Chilean politician (born 1977)

José Luis Uriarte Campos (born 23 November 1977) is a Chilean lawyer and politician, member of the Independent Democratic Union (UDI). From June 2020 to March 2022, he served as Undersecretary of Tourism of Chile under the second administration of President Sebastián Piñera.

== Early life and education ==
He graduated as a lawyer from University of the Andes (UANDES) and later obtained a master's degree in Public Policy from Universidad del Desarrollo (UDD).

== Professional and political career ==
In the 2005 parliamentary elections, he ran as deputy representing the 28th district of the Metropolitan Region, which included Lo Espejo, San Miguel, and Pedro Aguirre Cerda, but was not elected.

From May 2010 to March 2014, he served as general manager of Sercotec, from where he promoted a recovery plan for small and medium-sized companies after the 2010 Chile earthquake.

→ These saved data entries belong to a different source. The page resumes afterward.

(** X14. A run ends with exit code 0 only when it had a query, the browser
    and the queue, and the result page of every one of its queries was
    loaded and gave its links. *)
Theorem exit_zero_means_pages_loaded (o : options) (env : environment) :
  (main toMarkdown o env).1 = Some 0%Z ->
  query_missing (query o) = false
  /\ launch_error env = None
  /\ queue_error env = None
  /\ (forall q opts,
         search_calls o !! q = Some opts ->
         exists pb links,
           (q, TSearch, pb) ∈ schedule env
           /\ search_outcome pb opts = Normal links).
Proof.
  destruct (main_cases toMarkdown o env)
    as [(e & ->)|[(e & ->)|(Hq & Hl & Hn)]]; [discriminate|discriminate|].
  rewrite (main_launched toMarkdown o env Hq Hl Hn). intros Hcode.
  split; [exact Hq|]. split; [exact Hl|]. split; [exact Hn|].
  destruct (promise_all_invariant toMarkdown
              (fun pipes _ => loaded_inv (search_calls o) (schedule env) pipes)
              (search_calls o) (schedule env)) with
    (sched := schedule env)
    (pipes := replicate (length (search_calls o)) Searching)
    (st := record EBrowserLaunch initial_state)
    as (pipes & Hinv & Hlen & Hres).
  - intros q opts t pb p p' evs pipes st. apply loaded_inv_step.
  - auto.
  - intros q p H. apply lookup_replicate in H as [-> _].
    intros [H|(l & sl & H)]; discriminate H.
  - rewrite length_replicate in Hlen.
    destruct (promise_all _ _ _ _ _) as [[[[]|e]|] st]; simpl in *;
      try discriminate Hcode.
    destruct Hres as [Hall _]. intros q opts Hopts.
    assert (Hlt : q < length pipes).
    { rewrite Hlen. apply lookup_lt_is_Some. eauto. }
    destruct (lookup_lt_is_Some_2 pipes q Hlt) as (p & Hp).
    assert (p = SearchFulfilled) as ->.
    { rewrite Forall_forall in Hall. apply Hall.
      eapply list_elem_of_lookup_2. exact Hp. }
    destruct (Hinv q _ Hp (or_introl eq_refl))
      as (pb & opts' & links & Hin & Hopts' & Hload).
    rewrite Hopts in Hopts'. injection Hopts' as <-. eauto.
Qed.
End RunProperties.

In 2014, he became the Secretary General of the National Chamber of Commerce, while between 2018 and 2019 he served in the Ministry of Public Works (MOP) as territorial head and advisor to Minister Juan Andrés Fontaine. He was also an advisor to the Minister of Economy, Lucas Palacios.

On June 12, 2020, he was appointed as the Undersecretary of Tourism by Sebastián Piñera, following the departure of Mónica Zalaquett.